> [AVAILABLE DATA]
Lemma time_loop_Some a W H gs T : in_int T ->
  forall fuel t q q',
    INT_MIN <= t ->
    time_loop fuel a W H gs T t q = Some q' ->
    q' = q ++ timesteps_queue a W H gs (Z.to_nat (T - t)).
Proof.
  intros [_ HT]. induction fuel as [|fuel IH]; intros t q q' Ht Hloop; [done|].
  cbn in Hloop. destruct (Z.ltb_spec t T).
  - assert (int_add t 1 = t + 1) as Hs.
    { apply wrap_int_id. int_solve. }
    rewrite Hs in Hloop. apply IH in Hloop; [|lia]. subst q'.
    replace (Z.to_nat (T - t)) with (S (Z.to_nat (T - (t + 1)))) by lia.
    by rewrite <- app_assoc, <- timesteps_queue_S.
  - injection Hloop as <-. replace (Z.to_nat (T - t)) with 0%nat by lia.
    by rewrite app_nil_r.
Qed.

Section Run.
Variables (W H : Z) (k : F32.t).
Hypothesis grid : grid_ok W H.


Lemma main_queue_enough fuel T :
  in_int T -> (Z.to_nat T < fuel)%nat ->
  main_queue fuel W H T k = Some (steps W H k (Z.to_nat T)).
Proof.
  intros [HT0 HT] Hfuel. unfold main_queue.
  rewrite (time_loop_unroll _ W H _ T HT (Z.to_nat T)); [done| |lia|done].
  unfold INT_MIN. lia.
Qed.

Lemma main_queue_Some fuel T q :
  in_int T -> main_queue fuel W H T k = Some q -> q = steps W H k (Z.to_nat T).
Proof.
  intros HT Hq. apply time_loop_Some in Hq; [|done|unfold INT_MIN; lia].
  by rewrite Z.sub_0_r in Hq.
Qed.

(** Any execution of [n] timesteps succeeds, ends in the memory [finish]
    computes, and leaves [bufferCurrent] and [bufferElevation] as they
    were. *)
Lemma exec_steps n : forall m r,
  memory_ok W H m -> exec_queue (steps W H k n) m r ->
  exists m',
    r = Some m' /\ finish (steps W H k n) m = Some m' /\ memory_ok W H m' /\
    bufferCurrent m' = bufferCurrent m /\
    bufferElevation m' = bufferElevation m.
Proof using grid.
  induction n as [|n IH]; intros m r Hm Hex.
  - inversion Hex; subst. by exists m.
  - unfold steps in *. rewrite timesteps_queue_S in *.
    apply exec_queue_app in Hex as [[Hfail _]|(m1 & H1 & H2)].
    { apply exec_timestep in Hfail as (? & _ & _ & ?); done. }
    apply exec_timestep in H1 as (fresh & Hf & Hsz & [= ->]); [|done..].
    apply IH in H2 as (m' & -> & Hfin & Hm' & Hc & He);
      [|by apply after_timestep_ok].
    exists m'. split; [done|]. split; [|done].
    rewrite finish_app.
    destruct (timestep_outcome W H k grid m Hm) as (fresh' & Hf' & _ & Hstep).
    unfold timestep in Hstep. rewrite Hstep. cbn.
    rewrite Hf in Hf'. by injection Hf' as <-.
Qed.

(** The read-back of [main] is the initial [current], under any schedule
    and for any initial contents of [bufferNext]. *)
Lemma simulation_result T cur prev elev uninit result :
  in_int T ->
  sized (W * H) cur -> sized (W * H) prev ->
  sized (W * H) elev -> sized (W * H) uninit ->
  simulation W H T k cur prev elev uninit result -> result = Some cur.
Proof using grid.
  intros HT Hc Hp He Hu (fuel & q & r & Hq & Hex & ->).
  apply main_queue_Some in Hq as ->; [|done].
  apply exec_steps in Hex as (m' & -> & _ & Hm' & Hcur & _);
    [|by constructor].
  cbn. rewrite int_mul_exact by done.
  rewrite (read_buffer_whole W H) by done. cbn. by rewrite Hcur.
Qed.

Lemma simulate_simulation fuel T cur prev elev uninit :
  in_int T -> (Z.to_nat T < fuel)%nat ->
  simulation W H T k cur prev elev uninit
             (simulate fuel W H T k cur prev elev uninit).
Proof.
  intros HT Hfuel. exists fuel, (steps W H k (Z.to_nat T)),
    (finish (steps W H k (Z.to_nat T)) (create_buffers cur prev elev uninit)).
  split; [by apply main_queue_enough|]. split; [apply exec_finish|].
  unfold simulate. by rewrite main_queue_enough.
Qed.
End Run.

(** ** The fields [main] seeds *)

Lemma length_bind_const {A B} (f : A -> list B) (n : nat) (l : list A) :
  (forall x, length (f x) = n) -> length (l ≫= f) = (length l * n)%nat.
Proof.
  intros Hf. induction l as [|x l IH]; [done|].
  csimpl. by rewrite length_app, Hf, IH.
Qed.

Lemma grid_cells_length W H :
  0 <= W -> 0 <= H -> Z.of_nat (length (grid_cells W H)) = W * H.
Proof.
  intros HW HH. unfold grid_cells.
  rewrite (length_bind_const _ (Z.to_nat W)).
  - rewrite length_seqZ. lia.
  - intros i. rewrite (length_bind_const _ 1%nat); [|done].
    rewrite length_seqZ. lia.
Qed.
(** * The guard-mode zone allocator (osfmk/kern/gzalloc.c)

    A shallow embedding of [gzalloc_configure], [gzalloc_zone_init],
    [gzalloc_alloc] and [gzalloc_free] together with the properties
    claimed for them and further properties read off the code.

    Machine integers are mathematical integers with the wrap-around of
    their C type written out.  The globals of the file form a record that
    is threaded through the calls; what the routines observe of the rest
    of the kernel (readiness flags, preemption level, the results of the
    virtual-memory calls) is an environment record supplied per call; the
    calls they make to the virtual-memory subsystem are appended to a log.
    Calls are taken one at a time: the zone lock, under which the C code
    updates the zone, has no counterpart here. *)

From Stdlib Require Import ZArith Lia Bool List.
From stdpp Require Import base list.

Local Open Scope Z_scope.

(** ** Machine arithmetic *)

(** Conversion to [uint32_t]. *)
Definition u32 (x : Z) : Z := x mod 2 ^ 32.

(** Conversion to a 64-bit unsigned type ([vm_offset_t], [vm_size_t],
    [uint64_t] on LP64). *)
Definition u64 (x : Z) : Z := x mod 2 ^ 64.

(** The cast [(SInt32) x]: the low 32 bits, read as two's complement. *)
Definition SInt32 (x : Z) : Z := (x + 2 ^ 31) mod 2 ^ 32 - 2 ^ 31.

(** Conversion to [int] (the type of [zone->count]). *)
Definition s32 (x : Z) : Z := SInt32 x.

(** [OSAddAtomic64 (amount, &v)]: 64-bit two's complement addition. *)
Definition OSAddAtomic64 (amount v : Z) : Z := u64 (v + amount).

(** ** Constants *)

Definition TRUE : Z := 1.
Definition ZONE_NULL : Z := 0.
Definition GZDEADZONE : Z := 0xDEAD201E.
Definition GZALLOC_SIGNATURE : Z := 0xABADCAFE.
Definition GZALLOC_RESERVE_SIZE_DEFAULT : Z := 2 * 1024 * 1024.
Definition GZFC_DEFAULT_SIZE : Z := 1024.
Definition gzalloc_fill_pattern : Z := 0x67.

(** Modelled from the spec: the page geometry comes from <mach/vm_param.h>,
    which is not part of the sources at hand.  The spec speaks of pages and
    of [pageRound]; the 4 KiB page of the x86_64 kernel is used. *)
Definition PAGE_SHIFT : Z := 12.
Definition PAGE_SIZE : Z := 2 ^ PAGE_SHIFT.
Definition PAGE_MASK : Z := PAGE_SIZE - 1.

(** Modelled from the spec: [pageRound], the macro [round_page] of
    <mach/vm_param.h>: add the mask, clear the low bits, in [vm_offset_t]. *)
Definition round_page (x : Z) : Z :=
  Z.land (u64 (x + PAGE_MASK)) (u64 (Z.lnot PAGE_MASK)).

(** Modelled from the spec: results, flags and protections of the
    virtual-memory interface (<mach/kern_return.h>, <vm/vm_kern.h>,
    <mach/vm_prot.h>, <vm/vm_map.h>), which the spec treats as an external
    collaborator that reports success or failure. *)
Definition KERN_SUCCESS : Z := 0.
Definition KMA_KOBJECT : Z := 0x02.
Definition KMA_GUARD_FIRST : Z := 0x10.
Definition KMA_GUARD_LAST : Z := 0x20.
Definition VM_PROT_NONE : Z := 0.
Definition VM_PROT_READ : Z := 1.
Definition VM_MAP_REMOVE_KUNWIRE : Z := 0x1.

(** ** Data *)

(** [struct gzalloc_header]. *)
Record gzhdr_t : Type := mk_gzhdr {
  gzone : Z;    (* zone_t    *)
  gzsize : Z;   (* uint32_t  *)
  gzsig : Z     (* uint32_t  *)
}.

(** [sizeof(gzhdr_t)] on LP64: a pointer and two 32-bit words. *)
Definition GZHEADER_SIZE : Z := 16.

> [THE PROBLEM] Find each line in the data above with the word "initial", then copy it.

> [EXERCISE RESPONSE]
(** The read-back of [main] is the initial [current], under any schedule
    and for any initial contents of [bufferNext]. *)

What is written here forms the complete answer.